Exercice professionnel

Prescription médicamenteuse par téléphone en régulation médicale

Ces recommandations ne concernent que la téléprescription médicamenteuse dans le cadre de la régulation médicale.

9 juin 2009

Ces recommandations ont été rédigées r 2009 par la HAS à la demande de la DHOS. Elles ont pour objectif de définir des bonnes pratiques en matière de prescription médicamenteuse par téléphone (téléprescription) dans le cadre de la régulation médicale, afin :
- de garantir l’homogénéité de cette pratique et la qualité de la réponse apportée aux patients sur tout le territoire ;
- d’améliorer le délai d’accès aux médicaments pour les patients qui doivent en disposer rapidement ;
- de sécuriser les professionnels impliqués quant à leur responsabilité lors de cette activité ;
- de permettre la production de supports de formation des médecins concernant cette pratique.

Source

Quels médicaments peuvent être prescrits dans le cadre de la régulation médicale ?

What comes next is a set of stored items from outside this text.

(** X1.  In each of the three submissions the tweak leaves the
    predicted class of a test row as it is or moves it to one of the
    two classes whose offset is positive, labels 2 and 3: for a
    probability matrix with ten columns the tweaked matrix exists, and
    the arg-max of each of its rows is the arg-max of the untweaked row,
    or 2, or 3. *)
Theorem tweak_moves_predictions_only_to_raised_classes
    (offsets : list Q) (test_proba : list (list Q)) :
  offsets ∈ [extratrees_offsets; bagging_offsets; four_models_offsets] →
  Forall (fun row => length row = 10) test_proba →
  ∃ new_proba,
    add_offsets test_proba offsets = Some new_proba
    ∧ length new_proba = length test_proba
    ∧ ∀ t row, test_proba !! t = Some row →
        ∃ new_row,
          new_proba !! t = Some new_row
          ∧ (Np.argmax new_row = Np.argmax row
             ∨ Np.argmax new_row = 2 ∨ Np.argmax new_row = 3).
Proof.
  intros Hin Hrows.
  assert (Hlen : length offsets = 10).
  { repeat (apply elem_of_cons in Hin as [->|Hin]); try done.
    by apply elem_of_nil in Hin. }
  assert (Hpos : Forall (fun d => 0 <= d)%Q offsets).
  { repeat (apply elem_of_cons in Hin as [->|Hin]);
      [..|by apply elem_of_nil in Hin];
      repeat constructor; by vm_compute. }
  exists (map (fun row => zip_with Qplus row offsets) test_proba).
  split_and!.
  - unfold add_offsets. apply mapM_Some.
    apply Forall2_fmap_r, Forall_Forall2_diag.
    eapply Forall_impl; [exact Hrows|]. intros row Hr. simpl.
    apply add_row_same_length. by rewrite Hr, Hlen.
  - by rewrite length_map.
  - intros t row Ht. eexists. split; [by rewrite lookup_map, Ht|].
    assert (Hr : length row = 10).
    { rewrite Forall_forall in Hrows. apply Hrows.
      by eapply list_elem_of_lookup_2. }
    destruct (argmax_after_offsets row offsets) as [Heq|(d & Hd & Hd0)];
      [by destruct row|by rewrite Hr, Hlen|done|by left|right].
    by eapply positive_offsets.
Qed.

Lemma tweak_moves_predictions_only_to_raised_classes_witness :
  ∃ new_proba,
    add_offsets [[1 # 10; 1 # 10; 3 # 10; 29 # 100; 1 # 10; 1 # 10;
                  0; 0; 0; 1 # 100]%Q] extratrees_offsets
    = Some new_proba
    ∧ length new_proba = 1
    ∧ ∀ t row,
        [[1 # 10; 1 # 10; 3 # 10; 29 # 100; 1 # 10; 1 # 10;
          0; 0; 0; 1 # 100]%Q] !! t = Some row →
        ∃ new_row,
          new_proba !! t = Some new_row
          ∧ (Np.argmax new_row = Np.argmax row
             ∨ Np.argmax new_row = 2 ∨ Np.argmax new_row = 3).
Proof.
  apply (tweak_moves_predictions_only_to_raised_classes extratrees_offsets).
  - left.
  - by repeat constructor.
Defined.

End ProbabilityTweakFacts.
(** ** What [score_features] returns *)

Section ForestCoverReturns.
Import ForestCover.
Context {X Y Estimator Model : Type} `{arith : !FloatArith}.
Variable train_X : list X.
Variable train_y : list Y.
Variable test_X : list X.
Variable test_y : list Y.
Variable test_folds : list nat.
Variable columns : list X → list string.
Variable clone : Estimator → Estimator.
Variable fit : Estimator → list X → list Y → Model.
Variable predict : Model → X → Q.
Variable predict_proba : Model → X → list Q.
Variable permutation_importance : Model → list X → list Y → list Q.
Variable accuracy_score : list Y → list Q → Q.
Variable sort_values : list (string * Q) → list (string * Q).

Local Abbreviation score_features_here :=
  (score_features train_X train_y test_X test_y test_folds
     columns clone fit predict predict_proba permutation_importance
     accuracy_score sort_values).

Lemma series_get_zip (index : list string) (data : list Q) c v :
  series_get (zip index data) c = Some v →
  ∃ pos, index !! pos = Some c ∧ data !! pos = Some v.
Proof.
  unfold series_get. revert data.
  induction index as [|k index IH]; intros [|d data]; simpl; try done.
  destruct (String.eqb c k) eqn:Heq; simpl.
  - intros [= <-]. apply String.eqb_eq in Heq as ->. by exists 0.
  - intros H. destruct (IH data H) as (pos & Hp & Hd). by exists (S pos).
Qed.

Lemma series_loc_entries (index : list string) (data : list Q)
    (keys : list string) fi :
  series_loc index data keys = Some fi →
  map fst fi = keys
  ∧ ∀ c v, (c, v) ∈ fi →
      ∃ pos, index !! pos = Some c ∧ data !! pos = Some v.
Proof.
  unfold series_loc. case_decide; [|done]. intros Hm%mapM_Some.
  induction Hm as [|k [c' v'] keys fi Hk Hm [IH1 IH2]]; [split; [done|]|].
  - intros c v Hin. by apply elem_of_nil in Hin.
  - destruct (series_get (zip index data) k) as [v0|] eqn:Hg; [|done].
    simpl in Hk. injection Hk as <- <-. split; [simpl; by rewrite IH1|].
    intros c v [[= -> ->]|Hin]%elem_of_cons; [|by apply IH2].
    by apply series_get_zip.
Qed.

(** X3.  The feature importances [score_features] returns are, for
    every column of the processed holdout frame whose name does not
    start with "Soil_Type", the running total, over the six folds in
    the order of the loop, of the permutation importance of that
    column divided by [NUM_FOLDS], each importance computed for the
    fold's model on the fold's validation rows; they are handed to
    [sort_values] in the column order of the holdout frame. *)
Theorem feature_importances_accumulate_over_folds
    est processing X_temp X_test :
  apply_processing processing train_X = Some X_temp →
  apply_processing processing test_X = Some X_test →
  length X_temp = length test_folds →
  length train_y = length test_folds →
  (∀ m x, length (predict_proba m x) = 6) →
  (∀ m xs ys,
     length (permutation_importance m xs ys) = length (columns X_temp)) →
  columns X_test ⊆ columns X_temp →
  NoDup (columns X_temp) →
  ∃ cv oof ts fi,
    score_features_here est processing = Some (cv, oof, ts, sort_values fi)
    ∧ map fst fi
      = filter (fun x => ¬ String.prefix "Soil_Type" x = true)
               (columns X_test)
    ∧ ∀ c v, (c, v) ∈ fi →
        ∃ pos imps,
          columns X_temp !! pos = Some c
          ∧ Forall2
              (fun f imp =>
                 permutation_importance
                   (fold_model train_y test_folds clone fit est X_temp f)
                   (rows X_temp (valid_idx_of test_folds f))
                   (rows train_y (valid_idx_of test_folds f)) !! pos
                 = Some imp)
              (seq 0 NUM_FOLDS) imps
          ∧ v = running_total (fold_share NUM_FOLDS) imps.
Proof.
  intros HXt HXe Hrows Hy Hpp Hpi Hcols Hnd.
  destruct (fc_loop train_y test_folds columns clone fit predict
              predict_proba permutation_importance accuracy_score
              X_temp X_test Hrows Hy Hpp Hpi est)
    as (st & Hst & _ & Htp & Hfi & _).
  destruct (series_loc_is_Some (columns X_temp) (fi_scores st)
              (filter (fun x => ¬ String.prefix "Soil_Type" x = true)
                      (columns X_test))) as [fi Hfis].
  { rewrite Hfi, vsum_length; [unfold Np.zeros; by rewrite length_replicate|].
    intros f _. unfold fold_importance, Np.vdiv, Np.zeros.
    by rewrite length_map, length_replicate, Hpi. }
  { intros k Hk%list_elem_of_filter. apply Hcols. tauto. }
  destruct (series_loc_entries _ _ _ _ Hfis) as [Hkeys Hent].
  eexists _, _, _, fi. split_and!; [|done|].
  { unfold score_features, score_features_loop.
    rewrite HXt, bind_Some, HXe, bind_Some, Hst. simpl. by rewrite Hfis. }
  intros c v Hin. destruct (Hent c v Hin) as (pos & Hpos & Hv).
  set (imp := fun f =>
         default 0%Q
           (permutation_importance
              (fold_model train_y test_folds clone fit est X_temp f)
              (rows X_temp (valid_idx_of test_folds f))
              (rows train_y (valid_idx_of test_folds f)) !! pos)).
  assert (Himp : ∀ f,
            permutation_importance
              (fold_model train_y test_folds clone fit est X_temp f)
              (rows X_temp (valid_idx_of test_folds f))
              (rows train_y (valid_idx_of test_folds f)) !! pos
            = Some (imp f)).
  { intros f. unfold imp.
    destruct (lookup_lt_is_Some_2
                (permutation_importance
                   (fold_model train_y test_folds clone fit est X_temp f)
                   (rows X_temp (valid_idx_of test_folds f))
                   (rows train_y (valid_idx_of test_folds f))) pos)
      as [p ->]; [|done].
    rewrite Hpi. by eapply lookup_lt_Some. }
  exists pos, (map imp (seq 0 NUM_FOLDS)). split_and!; [done| |].
  - apply Forall2_fmap_r, Forall_Forall2_diag, Forall_forall.
    intros f _. apply Himp.
  - rewrite Hfi in Hv.
    rewrite (vsum_lookup _ _ _ pos
               (fun f => fold_share NUM_FOLDS (imp f)) 0%Q)
      in Hv.
    + apply (inj Some) in Hv. rewrite <- Hv.
      by rewrite running_total_map, map_map.
    + apply lookup_replicate_2. by eapply lookup_lt_Some.
    + intros f _. unfold fold_importance, Np.vdiv.
      by rewrite lookup_map, Himp.
Qed.
End ForestCoverReturns.

Section ForestCoverReturnsExamples.

#[local] Existing Instance Binary64.arithmetic.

L’information du patient est un élément essentiel de la prise en charge, elle comprend :
- les mesures non médicamenteuses pouvant être instaurées (à privilégier si possible) ;
- les modalités de prise d’un médicament et ses éventuels effets secondaires (à compléter par le pharmacien en cas de dispensation en officine) ;
- l’obtention du consentement du patient ;
- la vérification de la compréhension du patient (reformulation par le patient, compréhension de l’utilité de la prescription, de sa nature et sa durée, des conditions de délivrance et des consignes de surveillance).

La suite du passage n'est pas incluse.